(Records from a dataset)
================

(* ===== verification/BuddyTheorems.v ===== *)
(** * The buddy allocator: its theorems

    The contract of [buddy_kalloc], [buddy_kfree] and [__init_buddy] in terms
    of the free pages, the layout of the bitmap, and the runs on which the
    allocator leaves its contract. *)

From S2P Require Import Prelude State Kmath Buddy FreeList BuddyInv BuddyDemo BuddyOps BuddyInit.

(** ** Contracts *)

(** C1. For every size up to 2^63 [buddy_kalloc] returns.  With [order] the
    least order whose blocks hold the size, it returns NULL, leaving memory and
    metadata alone, only if no list at or above [order] has a block; otherwise
    it returns a block of [2^order] pages, aligned to its size and inside the
    region, whose pages were free and no longer are, every other page keeping
    its status; it writes to free pages only, and the lock and the interrupt
    flag are as before. *)
Theorem buddy_kalloc_correct size s L :
  buddy_inv (k_mem s) (k_buddy s) L -> lock_free s buddy_lock -> 0 <= size <= 2 ^ 63 ->
  exists p s' order, buddy_kalloc size s = Ret p s' /\ kframe s s' /\ least_order size order /\
    (p = NULL /\ k_mem s' = k_mem s /\ k_buddy s' = k_buddy s /\
       (forall k, order <= k <= MAX_ORDER -> L k = []) \/
     p <> NULL /\ order <= MAX_ORDER /\ exists L', allocated order s L p s' L').
Proof.
  intros Hi Hl Hs.
  destruct (wp_elim _ _ _ (kalloc_wp size s L Hi Hl (proj2 Hs))) as (p & s' & E & Hk & o & Ho & HR).
  exists p, s', o. auto.
Qed.

Lemma buddy_kalloc_correct_witness :
  exists p s' order, buddy_kalloc 5000 demo_state = Ret p s' /\ least_order 5000 order.
Proof.
  destruct (buddy_kalloc_correct 5000 demo_state demo_lists demo_inv eq_refl ltac:(lia))
    as (p & s' & o & E & _ & Ho & _). eauto.
Defined.

(** C16. [buddy_kfree] of an allocated block, on a bitmap that is right about the
    buddies it meets: it returns, the block's pages join the free pages, every
    other page keeps its status, the invariant is kept, and only the freed
    block and free pages are written. *)
Theorem buddy_kfree_correct size order chunk s L :
  buddy_inv (k_mem s) (k_buddy s) L -> lock_free s buddy_lock ->
  0 < size -> least_order size order -> order <= MAX_ORDER ->
  block_ok (k_buddy s) order chunk -> NoDup (pages_of order chunk ++ free_pages L) ->
  coalesce_truthful (Z.to_nat (MAX_ORDER - order)) (k_buddy s) L chunk order ->
  exists s' L', buddy_kfree chunk size s = Ret tt s' /\ kframe s s' /\ freed order chunk s L s' L'.
Proof.
  intros. destruct (wp_elim _ _ _ (kfree_wp size order chunk s L ltac:(done) ltac:(done) ltac:(done)
    ltac:(done) ltac:(done) ltac:(done) ltac:(done) ltac:(done))) as ([] & s' & E & Hk & L' & HF).
  exists s', L'. auto.
Qed.

Lemma buddy_kfree_correct_witness :
  exists s' L', buddy_kfree 0x400000 4096 demo_state = Ret tt s' /\
    freed 0 0x400000 demo_state demo_lists s' L'.
Proof.
  destruct (buddy_kfree_correct 4096 0 0x400000 demo_state demo_lists demo_inv eq_refl)
    as (s' & L' & E & _ & HF); try done.
  - split_and!; [lia|done|]. intros. lia.
  - split; [by exists 1024|done].
  - apply (bool_decide_unpack _). vm_compute. exact I.
  - cbn -[demo_lists]. split; [apply (bool_decide_unpack _); vm_compute; exact I|].
    vm_compute. intros [=].
  - eauto.
Defined.

(** ** Sequences *)

(** A client that asks for blocks of the given sizes and keeps them all. *)
Fixpoint kalloc_all (sizes : list Z) : cmd kstate (list (Z * ptr)) :=
  match sizes with
  | [] => ret []
  | size :: rest =>
      let! p := buddy_kalloc size in
      let! ps := kalloc_all rest in
      ret ((size, p) :: ps)
  end.

(** The pages of the blocks that were handed out. *)
Definition block_pages (b : Z * ptr) : list Z :=
  if b.2 =? NULL then [] else
  match order_of_size b.1 with Some o => pages_of o b.2 | None => [] end.

Lemma order_of_size_eq size o : size <= 2 ^ 63 -> least_order size o -> order_of_size size = Some o.
Proof.
  intros Hs Ho. destruct (order_of_size_least size Hs) as (o' & -> & _ & Ho').
  f_equal. by eapply least_order_unique.
Qed.

Lemma kalloc_all_spec sizes s L :
  buddy_inv (k_mem s) (k_buddy s) L -> lock_free s buddy_lock ->
  Forall (fun size => size <= 2 ^ 63) sizes ->
  wp (kalloc_all sizes) (fun ps s' => kframe s s' /\ exists L',
    buddy_inv (k_mem s') (k_buddy s') L' /\ ps.*1 = sizes /\
    free_pages L ≡ₚ (ps ≫= block_pages) ++ free_pages L') s.
Proof.
  revert s L. induction sizes as [|size rest IH]; intros s L Hi Hl Hs; cbn [kalloc_all].
  { wp_steps. split; [reflexivity|]. by exists L. }
  apply Forall_cons in Hs as [Hs Hrest]. wp_step.
  eapply wp_mono; [by apply (kalloc_wp size s L)|]. intros p s1 (Hk1 & o & Ho & HR). wp_step.
  assert (exists L1, buddy_inv (k_mem s1) (k_buddy s1) L1 /\
            free_pages L ≡ₚ block_pages (size, p) ++ free_pages L1) as (L1 & Hi1 & HP1).
  { unfold block_pages. simpl. rewrite (order_of_size_eq size o) by done.
    destruct HR as [(-> & -> & -> & _)|(Hp & _ & L1 & [])].
    - exists L. done.
    - exists L1. rewrite (proj2 (Z.eqb_neq p NULL)) by done. done. }
  eapply wp_mono; [apply (IH s1 L1); [done|by apply Hk1|done]|].
  intros ps s2 (Hk2 & L2 & Hi2 & Hps & HP2). wp_steps. split; [by etrans|]. exists L2.
  split_and!; [done|by rewrite fmap_cons, Hps|]. by rewrite bind_cons, HP1, HP2, app_assoc.
Qed.

(** Any sequence of allocations terminates, and the blocks it returns are
    pairwise disjoint sets of pages, all of them free before and none after. *)
Theorem buddy_kallocs_disjoint sizes s L :
  buddy_inv (k_mem s) (k_buddy s) L -> lock_free s buddy_lock ->
  Forall (fun size => size <= 2 ^ 63) sizes ->
  exists ps s' L', kalloc_all sizes s = Ret ps s' /\ kframe s s' /\
    buddy_inv (k_mem s') (k_buddy s') L' /\ ps.*1 = sizes /\
    NoDup (ps ≫= block_pages) /\ free_pages L ≡ₚ (ps ≫= block_pages) ++ free_pages L'.
Proof.
  intros Hi Hl Hs. destruct (wp_elim _ _ _ (kalloc_all_spec sizes s L Hi Hl Hs))
    as (ps & s' & E & Hk & L' & Hi' & Hps & HP).
  exists ps, s', L'. split_and!; try done.
  pose proof (bi_nodup _ _ _ Hi) as Hn. rewrite HP in Hn. by apply NoDup_app in Hn as (? & _).
Qed.

Lemma buddy_kallocs_disjoint_witness :
  exists ps s', kalloc_all [4096; 8192; 4096; 100] demo_state = Ret ps s' /\
    NoDup (ps ≫= block_pages).
Proof.
  destruct (buddy_kallocs_disjoint [4096; 8192; 4096; 100] demo_state demo_lists demo_inv eq_refl)
    as (ps & s' & L' & E & _ & _ & _ & Hn & _); [repeat constructor; lia|]. eauto.
Defined.

(** Blocks of the largest order survive a round trip whatever the bitmap
    says: allocating between 2 and 4 MB and freeing the block with the same size
    gives back exactly the free pages there were. *)
Theorem buddy_max_order_round_trip size s L :
  buddy_inv (k_mem s) (k_buddy s) L -> lock_free s buddy_lock ->
  2 ^ 21 < size <= 2 ^ 22 -> L MAX_ORDER <> [] ->
  exists p s1 s2 L2, buddy_kalloc size s = Ret p s1 /\ buddy_kfree p size s1 = Ret tt s2 /\
    p <> NULL /\ kframe s s2 /\ buddy_inv (k_mem s2) (k_buddy s2) L2 /\
    free_pages L2 ≡ₚ free_pages L.
Proof.
  intros Hi Hl Hs HL.
  destruct (wp_elim _ _ _ (kalloc_wp size s L Hi Hl ltac:(lia))) as (p & s1 & E & Hk & o & Ho & HR).
  assert (least_order size MAX_ORDER) as Hm.
  { unfold least_order, MAX_ORDER, PAGE_SIZE. split_and!; [lia|lia|]. intros j Hj.
    assert (2 ^ j <= 2 ^ 9) by (apply Z.pow_le_mono_r; lia). lia. }
  rewrite (least_order_unique _ _ _ Ho Hm) in HR. clear o Ho.
  destruct HR as [(_ & _ & _ & HR)|(Hp & _ & L' & [Hi' Hb HP _ [Hb1 Hb2]])].
  { destruct HL. apply HR. lia. }
  assert (Hb' : block_ok (k_buddy s1) MAX_ORDER p) by (unfold block_ok in *; by rewrite Hb1, Hb2).
  assert (Hnd : NoDup (pages_of MAX_ORDER p ++ free_pages L')).
  { rewrite <- HP. by eapply bi_nodup. }
  destruct (wp_elim _ _ _ (kfree_wp size MAX_ORDER p s1 L' Hi' (kf_locks _ _ Hk _ Hl) ltac:(lia) Hm
    ltac:(lia) Hb' Hnd I)) as ([] & s2 & E2 & Hk2 & L2 & [Hi2 HP2 _ _]).
  exists p, s1, s2, L2. split_and!; try done; [by etrans|]. by rewrite HP2, HP.
Qed.

Lemma buddy_max_order_round_trip_witness :
  exists p s1 s2, buddy_kalloc 0x300000 demo_state = Ret p s1 /\ buddy_kfree p 0x300000 s1 = Ret tt s2.
Proof.
  destruct (buddy_max_order_round_trip 0x300000 demo_state demo_lists demo_inv eq_refl)
    as (p & s1 & s2 & L2 & E1 & E2 & _); [lia|done|]. eauto.
Defined.

(** C37. The order search of [buddy_kalloc] ends on exactly the sizes up to 2^63;
    on a larger one it never does, as the shifted block size has wrapped to at
    most 2^63 for every value of the 8-bit counter. *)
Theorem buddy_kalloc_terminates_iff size s L :
  buddy_inv (k_mem s) (k_buddy s) L -> lock_free s buddy_lock -> 0 <= size ->
  (buddy_kalloc size s <> Diverge <-> size <= 2 ^ 63).
Proof.
  intros Hi Hl Hs. split.
  - intros Hd. destruct (decide (size <= 2 ^ 63)) as [|Hgt]; [done|]. destruct Hd.
    unfold buddy_kalloc, order_of_size. cbv [bind gets].
    by rewrite order_loop_diverges by lia.
  - intros Hle. destruct (wp_elim _ _ _ (kalloc_wp size s L Hi Hl Hle)) as (p & s1 & -> & _). done.
Qed.

Lemma buddy_kalloc_terminates_iff_witness :
  buddy_kalloc 4096 demo_state <> Diverge.
Proof.
  apply (buddy_kalloc_terminates_iff 4096 demo_state demo_lists demo_inv eq_refl); lia.
Defined.

(** ** Initialisation *)

(** The run of the memory map the region is cut from. *)
Definition chosen_region (kernel_end : ptr) (entries : list mmap_entry_0xe820) : Z * Z :=
  let '(b, s) := best_e820 (length entries) entries 0 0 in
  clamp_region kernel_end (MAX_ORDER + 1) b s.

(** C17. When the chosen run holds at least 4 MB of the 48-bit physical address
    space, [__init_buddy] returns with the invariant established and the lock
    free: the region starts at the first 4 MB boundary of the run and ends at
    its last page boundary, the free pages are exactly the region's pages, each
    once, and no memory outside them is written. *)
Theorem init_buddy_correct kernel_end entries s b sz :
  chosen_region kernel_end entries = (b, sz) ->
  0 < b -> b + sz <= 2 ^ 48 -> 2 ^ 22 <= sz <= 2 ^ 43 ->
  exists s' L, __init_buddy kernel_end entries s = Ret tt s' /\
    let base := bm_base_address (k_buddy s') in let size := bm_size (k_buddy s') in
    buddy_inv (k_mem s') (k_buddy s') L /\ lock_free s' buddy_lock /\
    b <= base < b + 2 ^ 22 /\ b + sz - PAGE_SIZE < base + size <= b + sz /\
    free_pages L ≡ₚ page_range base (size / PAGE_SIZE) /\
    mem_frame (page_range base (size / PAGE_SIZE)) (k_mem s) (k_mem s').
Proof.
  intros Hc H1 H2 H3.
  destruct (wp_elim _ _ _ (init_wp kernel_end entries s b sz Hc H1 H2 H3))
    as ([] & s' & E & L & Ha & Hb & Hd & He & Hf & Hg & _).
  exists s', L. auto 10.
Qed.

Lemma init_buddy_correct_witness :
  exists s' L, __init_buddy 0xffffffff80040000 [mk_mmap_entry 0x100000 0x1f00000 1 0] demo_state
    = Ret tt s' /\ buddy_inv (k_mem s') (k_buddy s') L.
Proof.
  destruct (init_buddy_correct 0xffffffff80040000 [mk_mmap_entry 0x100000 0x1f00000 1 0] demo_state
    0x100000 0x1f00000 eq_refl) as (s' & L & E & Hi & _); try lia. eauto.
Defined.

(** The step that should move the region above the kernel image and the
    first megabyte never does: [kernel_end] is an address of the higher half,
    above every physical address, so whatever run was chosen is kept, its part
    below 1 MB included. *)
Theorem clamp_region_never_moves kernel_end num_max_order b sz :
  0xffffffff80000000 <= kernel_end <= 0xffffffffc0000000 -> 0 <= num_max_order <= 256 ->
  0 <= b -> 0 <= sz -> b + sz <= 2 ^ 44 ->
  clamp_region kernel_end num_max_order b sz = (b, sz).
Proof.
  intros Hk Hn Hb Hs He. unfold clamp_region, PAGE_SIZE, sizeof_buddy_metadata, sizeof_pointer,
    ONE_MB_ADDRESS, u64.
  assert (0 <= sz / 0x1000 / 8 <= 2 ^ 29) as Hbm.
  { rewrite Z.div_div by lia. split; [apply Z.div_pos; lia|].
    apply Z.div_le_upper_bound; lia. }
  rewrite !(Z.mod_small (_ + _)) by lia.
  destruct (Z.gtb_spec (kernel_end + 78 + num_max_order * 8 + sz / 0x1000 / 8) 0x100000); [|lia].
  match goal with |- context [?x <? b + sz] => destruct (Z.ltb_spec x (b + sz)); [lia|] end.
  by rewrite andb_false_r.
Qed.

Lemma clamp_region_never_moves_witness :
  clamp_region 0xffffffff80040000 11 0 0x9fc00 = (0, 0x9fc00).
Proof. apply clamp_region_never_moves; lia. Defined.

(** ** The bitmap's layout *)


(** The bitmap of a region of [q] blocks of the largest order. *)
Section bitmap_layout.
Context (md : buddy_metadata) (offs : Z -> Z) (q : Z).
Hypothesis (Hq : 0 <= q <= 2 ^ 21) (Hsize : bm_size md = q * 2 ^ MAX_ORDER * PAGE_SIZE)
  (Hbase : (2 ^ MAX_ORDER * PAGE_SIZE | bm_base_address md)) (Hbase0 : 0 <= bm_base_address md)
  (Hend : bm_base_address md + bm_size md <= 2 ^ 48)
  (Ho0 : offs 0 = 0) (Hoffs : bm_order_offsets md = fill_offsets (Z.to_nat MAX_ORDER) 1 (bm_size md / PAGE_SIZE) offs).


End bitmap_layout.







(** In a region of 1025 pages the last page, alone in its pair, uses the bit of the
    first pair of two-page blocks. *)
Definition odd_md : buddy_metadata :=
  mk_buddy_metadata 0x400000 (1025 * PAGE_SIZE) 0 10 (fun _ => NULL) (fun _ => 0)
    (fill_offsets (Z.to_nat MAX_ORDER) 1 1025 (fun _ => 0)).
Example bitmap_bits_shared :
  block_ok odd_md 0 0x800000 /\ block_ok odd_md 1 0x400000 /\
  bitmap_bit_pos odd_md 0x800000 0 = bitmap_bit_pos odd_md 0x400000 1.
Proof. split_and!; [by split; [exists 2048|vm_compute; split; discriminate]|by split; [exists 512|vm_compute; split; discriminate]|done]. Qed.

(** ** Runs that leave the contract *)

Definition result {A} (d : A) (o : outcome kstate A) : A :=
  match o with Ret a _ => a | _ => d end.

Definition boot_demo (entries : list mmap_entry_0xe820) : cmd kstate unit :=
  __init_buddy 0xffffffff80040000 entries.

(** Five page-sized requests and releases of one caller, then a 16 KB one. *)
Definition page_client : cmd kstate (list ptr) :=
  let! a := buddy_kalloc 4096 in
  buddy_kfree a 4096;;
  let! b := buddy_kalloc 4096 in
  let! c := buddy_kalloc 4096 in
  let! d := buddy_kalloc 4096 in
  buddy_kfree c 4096;;
  buddy_kfree b 4096;;
  let! e := buddy_kalloc 16384 in
  ret [d; e].

(** C38. The allocator can hand out memory that is in use.  [buddy_kalloc]
    toggles the bitmap at the order it serves and not at the orders it splits
    through, so a later [buddy_kfree] reads a bit of 0 for a pair whose other
    half is allocated and merges it: after the run above, on a fresh 4 MB
    region, page [d] has not been freed and lies inside the 16 KB block [e]. *)
Theorem buddy_double_allocation :
  let de := result [] ((boot_demo [mk_mmap_entry 0x400000 0x400000 1 0];; page_client) demo_state) in
  de = [0x402000; 0x400000] /\ (nth 0 de NULL) ∈ pages_of 2 (nth 1 de NULL).
Proof.
  assert (E : result [] ((boot_demo [mk_mmap_entry 0x400000 0x400000 1 0];; page_client) demo_state)
              = [0x402000; 0x400000]) by (vm_compute; reflexivity).
  cbv zeta. rewrite E; clear E. split; [done|]. apply page_range_elem. exists 2. by split.
Qed.

(** In a region that is not a whole number of largest blocks the buddy of
    the last page can lie behind the region's end: in a region of 4 MB and one
    page, taking and releasing that page and then taking two pages returns, as
    the second, a page that is not part of the region. *)
Theorem buddy_tail_out_of_region :
  match (boot_demo [mk_mmap_entry 0x400000 0x401000 1 0];;
         let! a := buddy_kalloc 4096 in
         buddy_kfree a 4096;;
         let! b := buddy_kalloc 4096 in
         let! c := buddy_kalloc 4096 in
         ret (a, b, c)) demo_state with
  | Ret (a, b, c) s =>
      a = 0x800000 /\ b = 0x800000 /\ c = 0x801000 /\
      bm_base_address (k_buddy s) + bm_size (k_buddy s) = 0x801000
  | _ => False
  end.
Proof. vm_compute. done. Qed.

================

EXERCISE INSTRUCTIONS: Take the lines above from the one containing "destruct (buddy_kallocs_disjoint [4096;" down to the one containing "destruct HL. apply", and transcribe them exactly, both ends included.

YOUR RESPONSE:
  destruct (buddy_kallocs_disjoint [4096; 8192; 4096; 100] demo_state demo_lists demo_inv eq_refl)
    as (ps & s' & L' & E & _ & _ & _ & Hn & _); [repeat constructor; lia|]. eauto.
Defined.

(** Blocks of the largest order survive a round trip whatever the bitmap
    says: allocating between 2 and 4 MB and freeing the block with the same size
    gives back exactly the free pages there were. *)
Theorem buddy_max_order_round_trip size s L :
  buddy_inv (k_mem s) (k_buddy s) L -> lock_free s buddy_lock ->
  2 ^ 21 < size <= 2 ^ 22 -> L MAX_ORDER <> [] ->
  exists p s1 s2 L2, buddy_kalloc size s = Ret p s1 /\ buddy_kfree p size s1 = Ret tt s2 /\
    p <> NULL /\ kframe s s2 /\ buddy_inv (k_mem s2) (k_buddy s2) L2 /\
    free_pages L2 ≡ₚ free_pages L.
Proof.
  intros Hi Hl Hs HL.
  destruct (wp_elim _ _ _ (kalloc_wp size s L Hi Hl ltac:(lia))) as (p & s1 & E & Hk & o & Ho & HR).
  assert (least_order size MAX_ORDER) as Hm.
  { unfold least_order, MAX_ORDER, PAGE_SIZE. split_and!; [lia|lia|]. intros j Hj.
    assert (2 ^ j <= 2 ^ 9) by (apply Z.pow_le_mono_r; lia). lia. }
  rewrite (least_order_unique _ _ _ Ho Hm) in HR. clear o Ho.
  destruct HR as [(_ & _ & _ & HR)|(Hp & _ & L' & [Hi' Hb HP _ [Hb1 Hb2]])].
  { destruct HL. apply HR. lia. }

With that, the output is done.